The answer must consist of every line in the data that contains "Inductive".

-- Data to examine follows --

(** * Blogicum: visibility queries, access guards, pagination, notifications

    A shallow embedding of [core/utils.py] and [blog/views.py].

    Database tables are finite maps from primary keys to rows; a query set is
    the list of rows a query yields; a view is a computation over the stored
    state and the mail outbox that can raise the exceptions the framework
    turns into error responses. *)

From Stdlib Require Import Ascii String.
From stdpp Require Import gmap strings list sorting pretty.

Open Scope Z_scope.

(** ** Model instances and tables *)

(** A model instance: a row together with its primary key. *)
Record Instance (A : Type) := instance { pk : Z; row : A }.
Arguments instance {A} pk row.
Arguments pk {A} _.
Arguments row {A} _.

(** [Model.objects.all()]: every row of a table as an instance. *)
Definition objects {A} (table : gmap Z A) : list (Instance A) :=
  (λ kr, instance kr.1 kr.2) <$> map_to_list table.

(** [Model.__eq__]: two instances of one model are equal when their primary
    keys are. *)
Definition model_eq {A} (x y : Instance A) : bool := bool_decide (pk x = pk y).

(** The models of [blog/models.py], with the fields the views read.  The
    model file is not among the sources; as in the documented data model
    every post carries an author and a category, and a post read through
    [select_related] holds both rows. *)
Module User.
Record t := { username : string; email : string }.
End User.

Module Category.
Record t := { slug : string; is_published : bool }.
End Category.

Module Location.
Record t := { name : string }.
End Location.

Module Post.
Record t := {
  author : Instance User.t;
  category : Instance Category.t;
  location : option (Instance Location.t);
  title : string;
  text : string;
  pub_date : Z;
  is_published : bool
}.
End Post.

Module Comment.
Record t := {
  author : Instance User.t;
  post : Z;
  text : string
}.
End Comment.

Record Store := {
  users : gmap Z User.t;
  categories : gmap Z Category.t;
  posts : gmap Z Post.t;
  comments : gmap Z Comment.t
}.

(** [request.user]: the anonymous user or a stored one. *)
Inductive RequestUser :=
| AnonymousUser
| Authenticated (u : Instance User.t).

Definition is_authenticated (v : RequestUser) : bool :=
  match v with AnonymousUser => false | Authenticated _ => true end.

(** [author == request.user].  An anonymous user is equal to no instance. *)
Definition user_eq (a : Instance User.t) (v : RequestUser) : bool :=
  match v with
  | AnonymousUser => false
  | Authenticated u => model_eq a u
  end.

(** [str(request.user)]. *)
Definition user_str (v : RequestUser) : string :=
  match v with
  | AnonymousUser => "AnonymousUser"
  | Authenticated u => User.username (row u)
  end.

(** ** Exceptions *)

Inductive Exception :=
| Http404
| DoesNotExist
| MultipleObjectsReturned
| ZeroDivisionError
| EmptyPage
| PageNotAnInteger
| NegativeIndex
| ValueError
| DatabaseError.

Inductive Result (A : Type) :=
| Ok (a : A)
| Raise (e : Exception).
Arguments Ok {A} a.
Arguments Raise {A} e.

Definition rbind {A B} (r : Result A) (k : A → Result B) : Result B :=
  match r with
  | Ok a => k a
  | Raise e => Raise e
  end.

(** [QuerySet.get()]. *)
Definition get {A} (qs : list A) : Result A :=
  match qs with
  | [] => Raise DoesNotExist
  | [x] => Ok x
  | _ => Raise MultipleObjectsReturned
  end.

(** [get_object_or_404(Model, **lookups)]: the one instance that satisfies
    the lookups; [DoesNotExist] becomes [Http404]. *)
Definition get_object_or_404 {A} (table : gmap Z A)
    (lookups : Instance A → Prop) `{∀ o, Decision (lookups o)} : Result (Instance A) :=
  match get (filter lookups (objects table)) with
  | Raise DoesNotExist => Raise Http404
  | r => r
  end.

(** ** core/utils.py *)

(** A post row of a query set annotated with [comment_count]. *)
Record Annotated := annotated { obj : Instance Post.t; comment_count : nat }.

(** [Count("comments")]: the comments whose post is this one. *)
Definition count_comments (db : Store) (p : Instance Post.t) : nat :=
  length (filter (λ c, Comment.post (row c) = pk p) (objects (comments db))).

Definition annotate (db : Store) (p : Instance Post.t) : Annotated :=
  annotated p (count_comments db p).

(** [order_by("-pub_date")]: the later publication date comes first. *)
Definition newest_first (a b : Annotated) : Prop :=
  Post.pub_date (row (obj b)) ≤ Post.pub_date (row (obj a)).

Global Instance newest_first_dec a b : Decision (newest_first a b).
Proof. unfold newest_first. apply _. Defined.

Definition order_by_pub_date_desc (qs : list Annotated) : list Annotated :=
  merge_sort newest_first qs.

Definition post_all_query (db : Store) : list Annotated :=
  order_by_pub_date_desc (annotate db <$> objects (posts db)).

-- Data to examine concluded --

**Solution below**.
Inductive RequestUser :=
Inductive Exception :=
Inductive Result (A : Type) :=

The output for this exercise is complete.